Jan Preiss

Jan Preiss
Classics (Literae Humaniores)
University of Oxford
UK
2018
The first time I started learning Latin, my enthusiasm faded away quickly. The whole experience was that of a very dry intellectual exercise - contrary to my expectation, there were no conversation classes and I was stuck translating dull sentences about industrious Roman farmers and their chaste wives. However, I did not get put off for long and after some research, I restarted my studies at the Accademia Vivarium Novum in Rome, a unique humanist school where Latin is spoken at all times, spending two months fully immersed in the language and learning through the so-called direct method (i.e. the method normally used when learning modern languages).

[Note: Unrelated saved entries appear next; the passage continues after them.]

Lemma run_groupless (r : regex) :
  groupless r = true ->
  forall s m rest g, In (m, rest, g) (run r s) -> g = [].
Proof.
  induction r as [|a|r1 IH1 r2 IH2|r IH|r IH|n r IH]; intros G s m rest g Hin;
    simpl in Hin, G.
  - destruct s as [|c s]; [contradiction|].
    destruct (Str.is_digit c); [|contradiction].
    destruct Hin as [E|[]]. now injection E as <- <- <-.
  - destruct s as [|c s]; [contradiction|].
    destruct (Ascii.eqb c a); [|contradiction].
    destruct Hin as [E|[]]. now injection E as <- <- <-.
  - apply andb_prop in G as [G1 G2].
    apply in_flat_map in Hin as [[[m1 s1] g1] [H1 Hin]].
    apply in_map_iff in Hin as [[[m2 s2] g2] [E Hin]].
    simpl in E. injection E as <- <- <-.
    rewrite (IH1 G1 _ _ _ _ H1), (IH2 G2 _ _ _ _ Hin). reflexivity.
  - apply (plus_loop_groupless (run r) (IH G) (S (length s)) s m rest g).
    exact Hin.
  - apply in_app_iff in Hin as [Hin | [Hin | []]].
    + eapply IH; eauto.
    + now injection Hin as <- <- <-.
  - discriminate.
Qed.

(** Fuel beyond the length of the text changes nothing. *)
Lemma plus_loop_fuel (one : list ascii -> list way) :
  forall f1 f2 s,
    (length s < f1)%nat -> (length s < f2)%nat ->
    plus_loop one f1 s = plus_loop one f2 s.
Proof.
  induction f1 as [|f1 IH]; intros f2 s H1 H2; [lia|].
  destruct f2 as [|f2]; [lia|]. simpl.
  apply flat_map_ext. intros [[m1 s1] g1].
  destruct (length s1 <? length s)%nat eqn:Hlt; [|reflexivity].
  apply Nat.ltb_lt in Hlt. rewrite (IH f2 s1) by lia. reflexivity.
Qed.

Lemma run_complete (r : regex) (m : list ascii) :
  lang r m -> forall rest, exists g, In (m, rest, g) (run r (m ++ rest)).
Proof.
  induction 1 as [c Hc|c|r1 r2 m1 m2 _ IH1 _ IH2|r m _ IH
                 |r m1 m2 _ IH1 Hne _ IH2|r m _ IH|r|n r m _ IH]; intros rest.
  - exists []. simpl. rewrite Hc. now left.
  - exists []. simpl. rewrite Ascii.eqb_refl. now left.
  - destruct (IH1 (m2 ++ rest)) as [g1 H1]. destruct (IH2 rest) as [g2 H2].
    exists (g2 ++ g1). simpl. rewrite <- app_assoc.
    apply in_flat_map. exists (m1, m2 ++ rest, g1). split; [exact H1|].
    apply in_map_iff. exists (m2, rest, g2). split; [reflexivity | exact H2].
  - destruct (IH rest) as [g Hg]. exists g. simpl.
    apply in_flat_map. exists (m, rest, g). split; [exact Hg|].
    apply in_app_iff. right. now left.
  - destruct (IH1 (m2 ++ rest)) as [g1 H1]. destruct (IH2 rest) as [g2 H2].
    exists (g2 ++ g1). simpl in H2 |- *. rewrite <- app_assoc.
    apply in_flat_map. exists (m1, m2 ++ rest, g1). split; [exact H1|].
    apply in_app_iff. left.
    assert (Hlt : (length (m2 ++ rest) < length (m1 ++ m2 ++ rest))%nat).
    { destruct m1; [congruence|]. rewrite !length_app. simpl. lia. }
    apply Nat.ltb_lt in Hlt as Hlt'. rewrite Hlt'.
    apply in_map_iff. exists (m2, rest, g2). split; [reflexivity|].
    rewrite (plus_loop_fuel _ _ (S (length (m2 ++ rest)))); [exact H2 | lia | lia].
  - destruct (IH rest) as [g Hg]. exists g. simpl. apply in_app_iff. now left.
  - exists []. simpl. apply in_app_iff. right. now left.
  - destruct (IH rest) as [g Hg]. exists ((n, m) :: g). simpl.
    apply in_map_iff. exists (m, rest, g). split; [reflexivity | exact Hg].
Qed.

Lemma search_from_some (r : regex) :
  forall s pos mo,
    search_from r pos s = Some mo ->
    exists pre rest,
      s = pre ++ mo_text mo ++ rest
      /\ In (mo_text mo, rest, mo_groups mo) (run r (mo_text mo ++ rest)).
Proof.
  induction s as [|c s IH]; intros pos mo H; simpl in H.
  - destruct (run r []) as [|[[m rest] g] ws] eqn:R; [discriminate|].
    injection H as <-. simpl.
    assert (Hin : In (m, rest, g) (run r [])) by (rewrite R; now left).
    destruct (run_sound _ _ _ _ _ Hin) as [E _].
    exists [], rest. split; [exact E|]. now rewrite <- E.
  - destruct (run r (c :: s)) as [|[[m rest] g] ws] eqn:R.
    + destruct (IH _ _ H) as [pre [rest [E Hin]]].
      exists (c :: pre), rest. split; [simpl; now rewrite <- E | exact Hin].
    + injection H as <-. simpl.
      assert (Hin : In (m, rest, g) (run r (c :: s))) by (rewrite R; now left).
      destruct (run_sound _ _ _ _ _ Hin) as [E _].
      exists [], rest. split; [exact E|]. now rewrite <- E.
Qed.

Lemma search_from_none (r : regex) :
  forall s pos,
    search_from r pos s = None ->
    forall pre m post, s = pre ++ m ++ post -> ~ lang r m.
Proof.
  induction s as [|c s IH]; intros pos H pre m post E L; simpl in H.
  - destruct pre; [|discriminate]. simpl in E.
    destruct (run_complete _ _ L post) as [g Hin]. rewrite <- E in Hin.
    destruct (run r []) as [|[[? ?] ?] ?]; [contradiction | discriminate].
  - destruct (run r (c :: s)) as [|[[m0 rest0] g0] ws] eqn:R;
      [|discriminate].
    destruct pre as [|p pre]; simpl in E.
    + destruct (run_complete _ _ L post) as [g Hin]. rewrite <- E, R in Hin.
      contradiction.
    + injection E as _ E. eapply IH; eauto.
Qed.

Lemma search_from_found (r : regex) (s pre m post : list ascii) (pos : nat) :
  s = pre ++ m ++ post -> lang r m -> search_from r pos s <> None.
Proof. intros E L H. eapply search_from_none; eauto. Qed.

Lemma lang_plus_digit (m : list ascii) :
  lang (Plus Digit) m -> m <> [] /\ forallb Str.is_digit m = true.
Proof.
  remember (Plus Digit) as r eqn:Er. induction 1; try discriminate.
  - injection Er as ->. inversion H as [c Hc| | | | | | |]; subst.
    simpl. rewrite Hc. split; [discriminate | reflexivity].
  - injection Er as ->. inversion H as [c Hc| | | | | | |]; subst.
    destruct (IHlang2 eq_refl) as [_ F].
    simpl. rewrite Hc, F. split; [discriminate | reflexivity].
Qed.

Lemma lang_major_minor (m : list ascii) :
  lang major_minor m ->
  exists a b, m = a ++ [Str.dot] ++ b
              /\ (a <> [] /\ forallb Str.is_digit a = true)
              /\ (b <> [] /\ forallb Str.is_digit b = true).
Proof.
  intros H. inversion H as [| |r1 r2 a m2 La L2| | | | |]; subst.
  inversion L2 as [| |r1 r2 d b Ld Lb| | | | |]; subst.
  inversion Ld; subst.
  exists a, b. split; [reflexivity|].
  split; now apply lang_plus_digit.
Qed.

Shortly thereafter, I came to Winchester College, the oldest and one of the most prestigious British public schools, as an exchange student from Johannes Kepler Grammar School in Prague. I soon found out that after two months of Latin on the direct method, I was more than able to match my classmates, some of whom had been learning the language for over six years using the traditional translation-based method. Subsequently, the school offered me to stay as a scholar which I did, taking up philosophy and beginning to learn Ancient Greek in which, too, I quickly caught up with my classmates. By the end of my sixth form studies, I had become the president of the Winchester College Classical Society, won the prestigious Goddard Scholarship (a Winchester College classics award) as well as the Queen’s Gold Medal for Latin Prose, and passed exams in Latin, Greek, Philosophy & Theology, and Further Mathematics, all with distinction. In my free time, I have been pursuing many of my passions and interests, mainly tennis, running, modern languages, liberal political theory, coding, guitar, and opera. With the support of Bakala Foundation, I am now going to continue my studies at New College, Oxford, where I am hoping to get a deeper understanding of ancient literature and philosophy. Concurrently, I am hoping to use my experience of the direct method to contribute to the reform of Latin and Greek pedagogy so that the field may once again enter mainstream education, helping to create a strong transnational identity in the West based on our common Graeco-Roman heritage.